TASK REQUIREMENTS: Return exactly the span of lines in the following data that opens with the line containing "Lemma clean_tail ev" and closes with the line containing "- intros [->". Include nothing else.

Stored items

★ ★ ★ ★

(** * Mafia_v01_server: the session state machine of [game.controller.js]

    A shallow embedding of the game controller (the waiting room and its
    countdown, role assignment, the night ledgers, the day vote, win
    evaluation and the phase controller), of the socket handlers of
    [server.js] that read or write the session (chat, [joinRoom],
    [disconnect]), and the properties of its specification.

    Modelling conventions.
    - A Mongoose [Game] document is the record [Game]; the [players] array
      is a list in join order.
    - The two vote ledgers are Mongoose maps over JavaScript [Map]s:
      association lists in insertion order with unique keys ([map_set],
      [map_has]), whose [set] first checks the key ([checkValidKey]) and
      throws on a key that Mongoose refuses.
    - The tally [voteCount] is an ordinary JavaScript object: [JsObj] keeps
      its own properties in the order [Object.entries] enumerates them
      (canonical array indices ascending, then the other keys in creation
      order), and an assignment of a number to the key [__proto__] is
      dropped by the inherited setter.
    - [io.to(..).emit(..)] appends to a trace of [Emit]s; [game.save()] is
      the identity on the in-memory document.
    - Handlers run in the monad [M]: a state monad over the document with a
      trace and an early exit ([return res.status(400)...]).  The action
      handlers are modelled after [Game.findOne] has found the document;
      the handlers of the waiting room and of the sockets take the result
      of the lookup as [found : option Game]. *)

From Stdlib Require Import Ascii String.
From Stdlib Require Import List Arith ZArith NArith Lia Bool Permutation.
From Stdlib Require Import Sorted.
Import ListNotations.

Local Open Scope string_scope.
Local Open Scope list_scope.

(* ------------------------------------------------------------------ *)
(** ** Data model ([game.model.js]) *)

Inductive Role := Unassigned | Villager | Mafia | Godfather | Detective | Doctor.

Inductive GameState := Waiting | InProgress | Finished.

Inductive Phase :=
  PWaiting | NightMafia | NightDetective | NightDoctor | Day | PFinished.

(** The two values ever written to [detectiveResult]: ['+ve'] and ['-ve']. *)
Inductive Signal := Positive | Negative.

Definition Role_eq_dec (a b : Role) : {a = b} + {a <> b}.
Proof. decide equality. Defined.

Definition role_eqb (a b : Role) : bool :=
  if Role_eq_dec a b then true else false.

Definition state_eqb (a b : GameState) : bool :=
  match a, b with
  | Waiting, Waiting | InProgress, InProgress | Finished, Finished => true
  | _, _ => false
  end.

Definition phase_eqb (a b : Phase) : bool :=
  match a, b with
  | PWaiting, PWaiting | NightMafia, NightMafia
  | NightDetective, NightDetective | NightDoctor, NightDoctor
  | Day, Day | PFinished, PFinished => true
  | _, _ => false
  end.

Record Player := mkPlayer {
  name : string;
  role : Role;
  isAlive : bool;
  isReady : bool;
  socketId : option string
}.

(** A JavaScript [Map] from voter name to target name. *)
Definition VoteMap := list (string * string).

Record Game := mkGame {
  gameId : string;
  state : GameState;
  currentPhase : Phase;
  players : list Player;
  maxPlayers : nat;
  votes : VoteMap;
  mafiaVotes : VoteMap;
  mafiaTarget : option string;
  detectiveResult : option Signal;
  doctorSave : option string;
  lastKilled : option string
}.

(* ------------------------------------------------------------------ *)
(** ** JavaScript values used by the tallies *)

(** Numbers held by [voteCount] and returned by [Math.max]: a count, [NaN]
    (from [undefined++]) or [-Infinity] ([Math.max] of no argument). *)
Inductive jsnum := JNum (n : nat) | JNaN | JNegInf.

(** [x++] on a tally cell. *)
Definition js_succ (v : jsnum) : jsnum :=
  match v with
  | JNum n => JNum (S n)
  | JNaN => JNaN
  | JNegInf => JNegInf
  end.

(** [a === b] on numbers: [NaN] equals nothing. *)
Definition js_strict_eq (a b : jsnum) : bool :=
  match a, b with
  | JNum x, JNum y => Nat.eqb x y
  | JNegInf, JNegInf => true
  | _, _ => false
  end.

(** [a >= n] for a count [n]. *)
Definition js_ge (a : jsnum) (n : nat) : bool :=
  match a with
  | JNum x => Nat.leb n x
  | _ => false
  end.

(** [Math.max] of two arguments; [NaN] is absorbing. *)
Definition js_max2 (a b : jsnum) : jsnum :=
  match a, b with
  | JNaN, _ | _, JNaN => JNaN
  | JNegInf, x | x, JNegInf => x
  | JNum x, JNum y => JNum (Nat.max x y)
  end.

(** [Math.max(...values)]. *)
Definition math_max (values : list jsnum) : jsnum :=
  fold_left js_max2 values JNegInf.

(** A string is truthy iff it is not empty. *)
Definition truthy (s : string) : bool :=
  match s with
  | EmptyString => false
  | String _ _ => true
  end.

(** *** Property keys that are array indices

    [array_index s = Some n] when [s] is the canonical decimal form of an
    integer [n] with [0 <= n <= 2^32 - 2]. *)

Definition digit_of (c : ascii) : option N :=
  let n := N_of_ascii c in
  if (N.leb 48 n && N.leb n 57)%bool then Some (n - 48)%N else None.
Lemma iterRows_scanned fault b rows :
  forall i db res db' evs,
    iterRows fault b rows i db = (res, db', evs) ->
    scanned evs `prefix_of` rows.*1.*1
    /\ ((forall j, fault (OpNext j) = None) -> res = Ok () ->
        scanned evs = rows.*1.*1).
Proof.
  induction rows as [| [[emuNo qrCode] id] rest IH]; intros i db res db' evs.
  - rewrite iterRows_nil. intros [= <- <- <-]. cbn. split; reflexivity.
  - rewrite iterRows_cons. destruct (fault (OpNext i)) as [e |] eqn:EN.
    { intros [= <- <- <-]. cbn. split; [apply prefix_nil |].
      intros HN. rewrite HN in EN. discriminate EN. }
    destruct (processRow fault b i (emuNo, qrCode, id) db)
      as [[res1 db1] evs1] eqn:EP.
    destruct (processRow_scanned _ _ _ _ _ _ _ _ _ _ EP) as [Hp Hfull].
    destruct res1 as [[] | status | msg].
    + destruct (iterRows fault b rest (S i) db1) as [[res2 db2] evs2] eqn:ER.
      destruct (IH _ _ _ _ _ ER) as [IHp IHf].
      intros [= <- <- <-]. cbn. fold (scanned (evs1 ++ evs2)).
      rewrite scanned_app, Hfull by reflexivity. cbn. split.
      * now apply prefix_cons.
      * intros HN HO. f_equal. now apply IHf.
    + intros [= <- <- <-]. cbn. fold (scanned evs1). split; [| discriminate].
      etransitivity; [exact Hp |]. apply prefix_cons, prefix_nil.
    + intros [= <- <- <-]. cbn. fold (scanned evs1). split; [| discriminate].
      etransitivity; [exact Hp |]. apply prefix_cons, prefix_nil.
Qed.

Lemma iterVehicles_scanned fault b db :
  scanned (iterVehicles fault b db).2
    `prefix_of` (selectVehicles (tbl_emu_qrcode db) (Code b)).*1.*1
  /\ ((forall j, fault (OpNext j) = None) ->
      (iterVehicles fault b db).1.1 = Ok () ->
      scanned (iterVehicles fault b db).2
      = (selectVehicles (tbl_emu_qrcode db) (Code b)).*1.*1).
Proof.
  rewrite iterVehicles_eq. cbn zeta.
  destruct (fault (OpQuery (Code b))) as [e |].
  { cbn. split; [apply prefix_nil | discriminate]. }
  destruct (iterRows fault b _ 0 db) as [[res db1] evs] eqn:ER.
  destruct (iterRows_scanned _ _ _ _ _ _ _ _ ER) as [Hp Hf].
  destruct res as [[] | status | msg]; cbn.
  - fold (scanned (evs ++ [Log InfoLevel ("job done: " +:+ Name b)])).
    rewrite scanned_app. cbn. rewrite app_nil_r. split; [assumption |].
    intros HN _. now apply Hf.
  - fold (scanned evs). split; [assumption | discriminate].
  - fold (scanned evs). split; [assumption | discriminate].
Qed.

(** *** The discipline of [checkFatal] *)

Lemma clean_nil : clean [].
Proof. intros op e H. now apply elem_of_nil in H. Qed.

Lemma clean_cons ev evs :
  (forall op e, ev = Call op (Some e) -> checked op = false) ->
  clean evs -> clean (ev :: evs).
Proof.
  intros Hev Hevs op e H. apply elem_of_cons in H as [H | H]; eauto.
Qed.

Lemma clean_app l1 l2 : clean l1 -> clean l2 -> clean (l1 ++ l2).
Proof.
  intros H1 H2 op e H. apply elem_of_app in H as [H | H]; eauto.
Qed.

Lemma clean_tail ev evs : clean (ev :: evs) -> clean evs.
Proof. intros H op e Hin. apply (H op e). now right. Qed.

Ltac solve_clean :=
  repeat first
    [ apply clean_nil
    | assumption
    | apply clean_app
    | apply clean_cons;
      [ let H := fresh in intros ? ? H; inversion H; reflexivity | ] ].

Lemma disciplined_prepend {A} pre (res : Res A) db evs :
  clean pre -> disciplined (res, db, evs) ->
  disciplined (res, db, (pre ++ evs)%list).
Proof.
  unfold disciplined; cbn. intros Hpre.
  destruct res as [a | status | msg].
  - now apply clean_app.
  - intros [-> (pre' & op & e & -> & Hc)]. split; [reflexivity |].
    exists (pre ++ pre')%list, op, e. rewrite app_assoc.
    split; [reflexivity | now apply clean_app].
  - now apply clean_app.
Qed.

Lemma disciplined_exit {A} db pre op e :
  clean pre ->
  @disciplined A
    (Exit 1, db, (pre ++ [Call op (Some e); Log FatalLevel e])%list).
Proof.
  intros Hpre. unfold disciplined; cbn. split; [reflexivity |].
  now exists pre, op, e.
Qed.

★ ★ ★ ★

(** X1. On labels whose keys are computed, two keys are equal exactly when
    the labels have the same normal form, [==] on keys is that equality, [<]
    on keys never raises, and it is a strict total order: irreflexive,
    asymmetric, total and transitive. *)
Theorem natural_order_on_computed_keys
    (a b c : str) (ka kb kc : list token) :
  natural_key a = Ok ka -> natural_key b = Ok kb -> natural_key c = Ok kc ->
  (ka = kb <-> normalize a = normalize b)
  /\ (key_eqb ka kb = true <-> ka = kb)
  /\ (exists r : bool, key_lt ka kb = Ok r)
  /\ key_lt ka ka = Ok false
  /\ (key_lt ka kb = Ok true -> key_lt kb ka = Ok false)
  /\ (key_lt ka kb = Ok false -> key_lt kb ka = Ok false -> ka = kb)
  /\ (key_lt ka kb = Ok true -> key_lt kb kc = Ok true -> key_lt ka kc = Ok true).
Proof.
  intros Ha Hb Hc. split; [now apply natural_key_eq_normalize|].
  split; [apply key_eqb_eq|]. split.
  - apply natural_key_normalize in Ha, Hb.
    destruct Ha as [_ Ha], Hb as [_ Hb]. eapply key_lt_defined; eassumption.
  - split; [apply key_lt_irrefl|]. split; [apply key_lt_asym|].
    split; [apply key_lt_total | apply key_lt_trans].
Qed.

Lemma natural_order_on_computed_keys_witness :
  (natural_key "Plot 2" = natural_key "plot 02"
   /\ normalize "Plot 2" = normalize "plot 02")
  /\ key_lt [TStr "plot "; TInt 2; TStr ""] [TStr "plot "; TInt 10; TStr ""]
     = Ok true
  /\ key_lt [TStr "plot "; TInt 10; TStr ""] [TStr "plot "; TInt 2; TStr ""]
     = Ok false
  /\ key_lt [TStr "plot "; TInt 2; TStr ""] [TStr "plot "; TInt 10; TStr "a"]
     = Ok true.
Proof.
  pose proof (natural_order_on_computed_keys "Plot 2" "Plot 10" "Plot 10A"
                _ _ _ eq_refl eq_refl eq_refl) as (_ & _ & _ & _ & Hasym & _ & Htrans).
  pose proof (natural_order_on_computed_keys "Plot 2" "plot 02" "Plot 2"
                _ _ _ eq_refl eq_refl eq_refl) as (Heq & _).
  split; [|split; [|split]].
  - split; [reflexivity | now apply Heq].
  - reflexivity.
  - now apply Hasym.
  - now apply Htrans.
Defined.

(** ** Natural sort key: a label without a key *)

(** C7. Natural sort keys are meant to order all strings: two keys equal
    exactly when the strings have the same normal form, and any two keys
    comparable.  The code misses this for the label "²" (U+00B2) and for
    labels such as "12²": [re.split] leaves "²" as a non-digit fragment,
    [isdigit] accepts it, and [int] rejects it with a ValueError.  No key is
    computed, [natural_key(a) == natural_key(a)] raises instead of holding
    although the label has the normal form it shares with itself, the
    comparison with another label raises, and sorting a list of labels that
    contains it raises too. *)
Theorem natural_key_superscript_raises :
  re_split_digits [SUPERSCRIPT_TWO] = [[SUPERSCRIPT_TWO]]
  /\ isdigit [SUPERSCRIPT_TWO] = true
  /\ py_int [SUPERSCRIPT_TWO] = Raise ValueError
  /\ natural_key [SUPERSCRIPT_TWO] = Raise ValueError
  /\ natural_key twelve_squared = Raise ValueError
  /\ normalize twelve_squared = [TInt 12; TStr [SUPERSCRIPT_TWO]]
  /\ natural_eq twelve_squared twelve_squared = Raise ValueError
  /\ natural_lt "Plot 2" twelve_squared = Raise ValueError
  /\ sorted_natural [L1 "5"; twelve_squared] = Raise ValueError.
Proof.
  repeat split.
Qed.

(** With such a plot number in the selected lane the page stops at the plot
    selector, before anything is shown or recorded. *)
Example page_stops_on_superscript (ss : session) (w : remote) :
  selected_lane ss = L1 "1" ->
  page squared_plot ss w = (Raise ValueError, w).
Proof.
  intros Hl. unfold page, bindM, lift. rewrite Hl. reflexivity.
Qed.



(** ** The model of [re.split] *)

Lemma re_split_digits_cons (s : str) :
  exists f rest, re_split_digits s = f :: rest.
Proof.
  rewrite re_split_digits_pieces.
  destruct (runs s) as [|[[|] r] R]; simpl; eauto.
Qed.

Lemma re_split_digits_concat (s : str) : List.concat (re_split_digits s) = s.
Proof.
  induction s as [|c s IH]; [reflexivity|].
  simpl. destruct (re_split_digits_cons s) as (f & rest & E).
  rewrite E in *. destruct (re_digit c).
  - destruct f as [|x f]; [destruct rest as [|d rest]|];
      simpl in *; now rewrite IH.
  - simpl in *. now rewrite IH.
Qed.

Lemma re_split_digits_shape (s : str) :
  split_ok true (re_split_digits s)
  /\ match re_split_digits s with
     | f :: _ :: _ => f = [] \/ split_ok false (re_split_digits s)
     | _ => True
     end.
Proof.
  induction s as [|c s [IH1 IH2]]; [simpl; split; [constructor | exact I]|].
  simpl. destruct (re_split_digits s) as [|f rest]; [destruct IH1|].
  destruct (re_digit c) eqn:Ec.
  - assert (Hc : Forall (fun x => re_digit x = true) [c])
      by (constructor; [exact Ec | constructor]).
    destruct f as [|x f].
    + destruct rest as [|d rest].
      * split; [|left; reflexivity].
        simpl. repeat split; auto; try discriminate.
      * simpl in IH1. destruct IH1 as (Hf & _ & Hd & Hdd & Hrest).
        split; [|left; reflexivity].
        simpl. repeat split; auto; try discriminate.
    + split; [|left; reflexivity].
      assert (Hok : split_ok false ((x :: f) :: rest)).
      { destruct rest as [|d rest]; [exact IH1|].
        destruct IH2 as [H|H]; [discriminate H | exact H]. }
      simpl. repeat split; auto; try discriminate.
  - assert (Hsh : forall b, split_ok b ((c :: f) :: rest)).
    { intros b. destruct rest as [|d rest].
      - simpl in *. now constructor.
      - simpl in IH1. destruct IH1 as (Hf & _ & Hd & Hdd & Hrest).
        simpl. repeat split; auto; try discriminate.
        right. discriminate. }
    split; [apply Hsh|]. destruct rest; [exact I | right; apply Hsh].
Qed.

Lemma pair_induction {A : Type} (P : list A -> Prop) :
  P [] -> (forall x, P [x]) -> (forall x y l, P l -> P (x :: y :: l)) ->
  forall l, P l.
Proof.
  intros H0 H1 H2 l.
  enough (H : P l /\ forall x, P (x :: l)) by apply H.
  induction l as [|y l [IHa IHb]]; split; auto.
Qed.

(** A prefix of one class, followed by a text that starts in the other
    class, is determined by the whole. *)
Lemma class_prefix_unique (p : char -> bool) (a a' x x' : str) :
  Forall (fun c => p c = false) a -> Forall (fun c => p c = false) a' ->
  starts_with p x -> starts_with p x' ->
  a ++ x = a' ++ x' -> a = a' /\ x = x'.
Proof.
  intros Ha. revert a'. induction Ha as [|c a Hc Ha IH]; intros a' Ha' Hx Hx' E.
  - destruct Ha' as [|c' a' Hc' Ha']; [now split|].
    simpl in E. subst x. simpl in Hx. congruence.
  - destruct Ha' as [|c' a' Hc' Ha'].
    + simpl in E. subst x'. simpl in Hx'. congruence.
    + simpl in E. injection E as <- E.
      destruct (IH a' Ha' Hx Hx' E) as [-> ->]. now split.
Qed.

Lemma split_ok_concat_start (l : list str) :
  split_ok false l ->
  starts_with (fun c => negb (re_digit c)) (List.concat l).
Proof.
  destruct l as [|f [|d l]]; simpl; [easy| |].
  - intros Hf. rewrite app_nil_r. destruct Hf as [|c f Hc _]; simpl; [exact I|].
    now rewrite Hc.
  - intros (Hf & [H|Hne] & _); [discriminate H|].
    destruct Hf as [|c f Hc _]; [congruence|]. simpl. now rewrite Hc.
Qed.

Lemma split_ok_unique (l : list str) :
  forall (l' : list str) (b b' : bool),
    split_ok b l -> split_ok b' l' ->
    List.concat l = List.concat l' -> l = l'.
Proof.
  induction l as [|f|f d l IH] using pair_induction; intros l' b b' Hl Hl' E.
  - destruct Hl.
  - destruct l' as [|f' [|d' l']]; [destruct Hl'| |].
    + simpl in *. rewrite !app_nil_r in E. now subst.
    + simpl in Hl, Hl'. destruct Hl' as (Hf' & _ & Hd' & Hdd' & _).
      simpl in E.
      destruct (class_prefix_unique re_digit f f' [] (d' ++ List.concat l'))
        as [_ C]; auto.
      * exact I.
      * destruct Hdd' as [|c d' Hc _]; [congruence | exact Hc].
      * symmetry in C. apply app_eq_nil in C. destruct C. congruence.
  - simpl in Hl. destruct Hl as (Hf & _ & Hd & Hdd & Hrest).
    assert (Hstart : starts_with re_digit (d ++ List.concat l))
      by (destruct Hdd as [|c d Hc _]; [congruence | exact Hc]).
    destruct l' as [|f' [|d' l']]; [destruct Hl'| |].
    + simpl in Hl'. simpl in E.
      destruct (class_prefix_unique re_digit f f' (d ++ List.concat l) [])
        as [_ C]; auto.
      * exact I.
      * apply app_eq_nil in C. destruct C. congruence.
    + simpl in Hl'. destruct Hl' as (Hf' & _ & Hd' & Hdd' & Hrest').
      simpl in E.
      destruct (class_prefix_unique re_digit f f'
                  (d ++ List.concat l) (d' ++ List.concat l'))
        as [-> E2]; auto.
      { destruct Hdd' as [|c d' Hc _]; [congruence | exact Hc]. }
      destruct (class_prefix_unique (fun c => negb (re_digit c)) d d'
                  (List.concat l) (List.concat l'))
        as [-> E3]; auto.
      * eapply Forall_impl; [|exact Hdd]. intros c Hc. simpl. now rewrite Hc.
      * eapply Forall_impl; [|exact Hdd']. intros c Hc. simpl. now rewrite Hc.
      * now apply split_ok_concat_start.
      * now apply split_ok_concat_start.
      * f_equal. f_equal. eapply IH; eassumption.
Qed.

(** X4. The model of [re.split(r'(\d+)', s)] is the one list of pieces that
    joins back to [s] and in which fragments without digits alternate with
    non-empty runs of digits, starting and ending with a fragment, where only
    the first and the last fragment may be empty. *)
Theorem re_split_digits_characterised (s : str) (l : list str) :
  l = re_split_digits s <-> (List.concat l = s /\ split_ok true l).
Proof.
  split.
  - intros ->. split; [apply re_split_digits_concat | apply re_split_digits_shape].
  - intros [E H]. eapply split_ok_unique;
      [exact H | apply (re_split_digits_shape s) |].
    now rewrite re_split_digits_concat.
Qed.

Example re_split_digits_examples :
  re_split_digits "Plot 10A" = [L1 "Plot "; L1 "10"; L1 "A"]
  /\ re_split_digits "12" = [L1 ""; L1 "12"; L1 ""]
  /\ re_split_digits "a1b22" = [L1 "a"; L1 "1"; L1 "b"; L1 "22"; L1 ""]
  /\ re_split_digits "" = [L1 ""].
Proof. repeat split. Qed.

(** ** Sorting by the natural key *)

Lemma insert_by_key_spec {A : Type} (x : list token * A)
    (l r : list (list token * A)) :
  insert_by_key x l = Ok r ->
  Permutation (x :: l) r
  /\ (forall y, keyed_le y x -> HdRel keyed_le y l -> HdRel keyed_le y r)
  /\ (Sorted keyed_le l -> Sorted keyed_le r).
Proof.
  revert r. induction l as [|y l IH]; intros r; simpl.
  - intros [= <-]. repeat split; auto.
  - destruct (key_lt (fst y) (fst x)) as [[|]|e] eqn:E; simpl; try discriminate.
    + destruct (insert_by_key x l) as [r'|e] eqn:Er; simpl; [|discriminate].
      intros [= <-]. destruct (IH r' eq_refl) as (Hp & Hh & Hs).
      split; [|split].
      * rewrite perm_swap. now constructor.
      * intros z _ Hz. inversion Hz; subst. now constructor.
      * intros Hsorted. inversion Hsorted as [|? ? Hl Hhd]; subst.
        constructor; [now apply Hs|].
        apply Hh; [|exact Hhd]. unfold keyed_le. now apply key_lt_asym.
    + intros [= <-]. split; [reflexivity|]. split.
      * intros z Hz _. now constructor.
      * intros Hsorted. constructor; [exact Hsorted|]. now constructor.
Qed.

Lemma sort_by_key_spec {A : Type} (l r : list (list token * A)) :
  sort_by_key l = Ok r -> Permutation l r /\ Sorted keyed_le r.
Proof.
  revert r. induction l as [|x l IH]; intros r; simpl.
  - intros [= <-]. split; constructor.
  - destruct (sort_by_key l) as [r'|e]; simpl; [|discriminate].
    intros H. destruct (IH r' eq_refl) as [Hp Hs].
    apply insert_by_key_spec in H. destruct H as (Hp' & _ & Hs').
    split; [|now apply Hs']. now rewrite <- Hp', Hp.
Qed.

★ ★ ★ ★

TASK ANSWER:
Lemma clean_tail ev evs : clean (ev :: evs) -> clean evs.
Proof. intros H op e Hin. apply (H op e). now right. Qed.

Ltac solve_clean :=
  repeat first
    [ apply clean_nil
    | assumption
    | apply clean_app
    | apply clean_cons;
      [ let H := fresh in intros ? ? H; inversion H; reflexivity | ] ].

Lemma disciplined_prepend {A} pre (res : Res A) db evs :
  clean pre -> disciplined (res, db, evs) ->
  disciplined (res, db, (pre ++ evs)%list).
Proof.
  unfold disciplined; cbn. intros Hpre.
  destruct res as [a | status | msg].
  - now apply clean_app.
  - intros [-> (pre' & op & e & -> & Hc)]. split; [reflexivity |].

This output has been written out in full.